The required result is the exact run of lines beginning at the one containing "ex_objects).1 = Ok l ∧" and ending at the last line of the entries.
========
Lemma add_nodes_wf tls plans : ∀ s,
  set_wf s →
  let '(r, s') := add_nodes NewNodeController NewPodController DefaultLeaseDuration newProvider webhookAuth tls plans s in
  set_wf s' ∧ ∃ added, st_nodes s' = st_nodes s ++ added ∧ Forall2 (as_planned tls) added (take (length added) plans) ∧
    (is_ok r = true → length added = length plans).
Proof.
  induction plans as [|p plans IH]; intros s Hwf.
  - simpl. split; [done|]. exists []. rewrite app_nil_r. split; [done|]. split; [constructor|done].
  - unfold add_nodes. cbn [for_each]. unfold mbind, M_bind. pose proof (add_node_wf tls p s Hwf) as H1.
    destruct (add_node _ _ _ _ _ tls p s) as [[u|e] s1]; destruct H1 as (Hw1 & H1).
    + destruct H1 as (n & Hn & Hp). pose proof (IH s1 Hw1) as H2. unfold add_nodes in H2.
      destruct (for_each plans _ s1) as [r s2]. destruct H2 as (Hw2 & added & Ha & Hf & Hl).
      split; [done|]. exists (n :: added). split; [by rewrite Ha, Hn, <-app_assoc|]. simpl.
      split; [by constructor|]. intros Hok. f_equal. by apply Hl.
    + split; [done|]. exists []. rewrite app_nil_r. split; [done|]. split; [constructor|done].
Qed.
End add_facts.

Lemma acts_on_spec s n pod :
  set_wf s → n ∈ st_nodes s → acts_on s n pod = true ↔ NodeName (Spec pod) = nd_name (vn_node n).
Proof.
  intros Hwf Hin. destruct (wf_nodes _ Hwf n Hin) as (Hi & _ & Hf). unfold acts_on.
  apply (wf_index _ Hwf) in Hi. rewrite Hi, Hf. simpl. rewrite andb_true_iff, !bool_decide_eq_true. tauto.
Qed.
Lemma factories_nodup s : set_wf s → NoDup (st_podFactories s).
Proof.
  intros Hwf. apply NoDup_alt. intros i j [name] Hi Hj. apply (wf_index _ Hwf) in Hi, Hj. congruence.
Qed.

Lemma Serves_served s current namespace :
  Serves s current namespace = true ↔ namespace ∈ servedNamespaces s current.
Proof.
  unfold Serves, servedNamespaces. destruct (st_watched s).
  - unfold Namespaces.Serves, Namespaces.List_. rewrite bool_decide_eq_true, list_elem_of_fmap. split.
    + intros [t Ht]. exists (namespace, t). split; [done|]. by apply elem_of_map_to_list.
    + intros ([k t] & -> & Ht). apply elem_of_map_to_list in Ht. by exists t.
  - rewrite existsb_exists. split.
    + intros (x & Hx & ->%String.eqb_eq). by apply list_elem_of_In.
    + intros Hx. exists namespace. split; [by apply list_elem_of_In|]. by apply String.eqb_eq.
Qed.

(** What reading objects is relied on for: a read changes nothing, and lists what
    the namespace has that the selector selects. *)
Class ObjectsLaws {W Obj} (api : ObjectsAPI W Obj) (matches : string → Obj → bool)
    (view : W → gmap (string * string) Obj) : Prop := {
  law_obj_List s ns sel :
    runs view s (obj_List ns sel)
      (λ l s', s' = s ∧ ∀ x, x ∈ l ↔ ∃ name, s !! (ns, name) = Some x ∧ matches sel x = true) (λ _ s', s' = s) }.

(** A process that serves its objects from memory. *)
Definition RefObjects {Obj} (matches : string → Obj → bool) : ObjectsAPI (gmap (string * string) Obj) Obj := {|
  obj_Get ns name := λ w, (match w !! (ns, name) with Some x => Ok x | None => Err ErrK8sNotFound end, w);
  obj_List ns sel := λ w, (Ok (map snd (filter (λ e : string * string * Obj, e.1.1 = ns ∧ matches sel e.2 = true)
                                 (map_to_list w))), w) |}.
Lemma RefObjects_laws {Obj} (matches : string → Obj → bool) : ObjectsLaws (RefObjects matches) matches id.
Proof.
  split. intros s ns sel w <-. simpl. split; [done|]. intros x. rewrite list_elem_of_fmap. split.
  - intros ([[n name] y] & -> & Hin). apply list_elem_of_filter in Hin as [[Hn Hm] Hin]. simpl in *. subst.
    exists name. split; [by apply elem_of_map_to_list|done].
  - intros (name & Hx & Hm). exists (ns, name, x). split; [done|]. apply list_elem_of_filter.
    split; [done|]. by apply elem_of_map_to_list.
Qed.

(** ** Properties *)

(** A process reads the objects of the namespaces it serves and of no other.
    What a lister lists is what the served namespaces have, however the served
    set is known; an error of any of them gives nothing. *)
Theorem listers_serve_only {W Obj} (api : ObjectsAPI W Obj) (matches : string → Obj → bool)
    (view : W → gmap (string * string) Obj) `{!ObjectsLaws api matches view} (set : NodeSet)
    (current : gmap string string) (selector : string) (s : gmap (string * string) Obj) :
  runs view s (lister_List (servedNamespaces set current) selector)
    (λ l s', s' = s ∧ ∀ x, x ∈ l ↔
       ∃ ns name, Serves set current ns = true ∧ s !! (ns, name) = Some x ∧ matches selector x = true)
    (λ _ s', s' = s).
Proof.
  eapply runs_conseq with (Q' := λ l s', s' = s ∧ ∀ x, x ∈ l ↔ ∃ ns name, ns ∈ servedNamespaces set current ∧
    s !! (ns, name) = Some x ∧ matches selector x = true) (E' := λ _ s', s' = s); [| |done].
  - unfold lister_List. apply (runs_fold_each view (λ pre out s', s' = s ∧ ∀ x, x ∈ out ↔ ∃ ns name, ns ∈ pre ∧
      s !! (ns, name) = Some x ∧ matches selector x = true)).
    { split; [done|]. intros x. split; [by intros ?%elem_of_nil|]. by intros (? & ? & ?%elem_of_nil & _). }
    intros pre ns post out s1 _ [-> Hout]. unfold namespace_List. step_law law_obj_List; [done|].
    intros got s1 [-> Hgot]. apply runs_ret. split; [done|]. intros x. rewrite elem_of_app, Hout, Hgot. split.
    + intros [(n & name & Hn & H)|(name & H)]; [exists n, name|exists ns, name]; (split; [|done]); set_solver.
    + intros (n & name & [Hn| ->%list_elem_of_singleton]%elem_of_app & H); [left; by exists n, name|right; by exists name].
  - intros l s' [-> H]. split; [done|]. intros x. rewrite H. by setoid_rewrite Serves_served.
Qed.

(** The certificate in use is the last that could be read.  Whatever the file
    holds at each tick -- a renewed pair, half of one, nothing -- once a reloader
    was made there is a certificate to serve, and it is the latest pair that
    loaded; a tick reports exactly a change of its expiry. *)
Theorem certificate_in_use {Cert} (leafNotAfter : Cert → Time) (path : string) (load : result Cert)
    (loads : list (result Cert)) (r : CertReloader Cert) :
  NewCertReloader path load = Ok r →
  let ok := λ l : result Cert, match l with Ok c => Some c | Err _ => None end in
  let r' := reload_run leafNotAfter loads r in
  is_Some (GetCertificate r') ∧ GetCertificate r' = last (omap ok (load :: loads)) ∧
  ∀ l t, (reload_tick leafNotAfter l r').1 = Some t ↔ ∃ c, l = Ok c ∧ t = leafNotAfter c ∧ t ≠ expiry leafNotAfter r'.
Proof.
  intros Hnew ok r'. unfold NewCertReloader, reload in Hnew. destruct load as [c0|e]; [|done]. injection Hnew as <-.
  assert (∀ ls r c, cr_current r = Some c →
    cr_current (reload_run leafNotAfter ls r) = last (c :: omap ok ls)) as Hrun.
  { induction ls as [|l ls IH]; intros q c Hc; [done|]. unfold reload_run. simpl fold_left.
    destruct l as [d|e]; unfold reload_tick, reload; simpl; by eapply IH. }
  pose proof (Hrun loads (mkCertReloader path (Some c0)) c0 eq_refl) as Hl. split; [|split; [done|]].
  - unfold GetCertificate. subst r'. rewrite Hl. apply last_is_Some. done.
  - intros l t. unfold reload_tick, reload. destruct l as [c|e]; simpl.
    + case_decide as He; split; [done| | |].
      * intros (x & [= <-] & -> & Hne). done.
      * intros [= <-]. by exists c.
      * by intros (x & [= <-] & -> & _).
    + split; [done|]. by intros (c & ? & _).
Qed.

(** ** Witnesses *)
Definition ex_matches (sel : string) (x : nat) : bool := bool_decide (sel = "" ∨ x = 7).
Definition ex_objects : gmap (string * string) nat := {[("prod", "a") := 7; ("other", "b") := 9]}.
Definition ex_set : NodeSet := mkNodeSet ["prod"] false minute 1 40 false ∅ [] [].
Lemma listers_serve_only_witness :
  ∃ l, (@lister_List _ _ (RefObjects ex_matches) (servedNamespaces ex_set ∅) "" ex_objects).1 = Ok l ∧
    7 ∈ l ∧ 9 ∉ l.
Proof.
  pose proof (@listers_serve_only _ _ (RefObjects ex_matches) ex_matches id (RefObjects_laws ex_matches) ex_set ∅ ""
    ex_objects ex_objects eq_refl) as H.
  exists [7]. split; [vm_compute; reflexivity|]. set (res := lister_List _ _ ex_objects) in H.
  assert (res.1 = Ok [7]) as Hok by (vm_compute; reflexivity). destruct res as [[l|e] w]; [|discriminate Hok].
  injection Hok as ->. destruct H as [_ H]. split; [by left|].
  intros H9. apply H in H9 as (ns & name & Hs & Hx & _).
  apply Serves_served in Hs. apply list_elem_of_singleton in Hs as ->.
  unfold ex_objects in Hx. apply lookup_insert_Some in Hx as [[_ Hx]|[_ Hx]]; [discriminate|].
  apply lookup_singleton_Some in Hx as [Hx _]. discriminate.
Defined.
========
Task output:
  ∃ l, (@lister_List _ _ (RefObjects ex_matches) (servedNamespaces ex_set ∅) "" ex_objects).1 = Ok l ∧
    7 ∈ l ∧ 9 ∉ l.
Proof.
  pose proof (@listers_serve_only _ _ (RefObjects ex_matches) ex_matches id (RefObjects_laws ex_matches) ex_set ∅ ""
    ex_objects ex_objects eq_refl) as H.
  exists [7]. split; [vm_compute; reflexivity|]. set (res := lister_List _ _ ex_objects) in H.
  assert (res.1 = Ok [7]) as Hok by (vm_compute; reflexivity). destruct res as [[l|e] w]; [|discriminate Hok].
  injection Hok as ->. destruct H as [_ H]. split; [by left|].
  intros H9. apply H in H9 as (ns & name & Hs & Hx & _).
  apply Serves_served in Hs. apply list_elem_of_singleton in Hs as ->.
  unfold ex_objects in Hx. apply lookup_insert_Some in Hx as [[_ Hx]|[_ Hx]]; [discriminate|].
  apply lookup_singleton_Some in Hx as [Hx _]. discriminate.
Defined.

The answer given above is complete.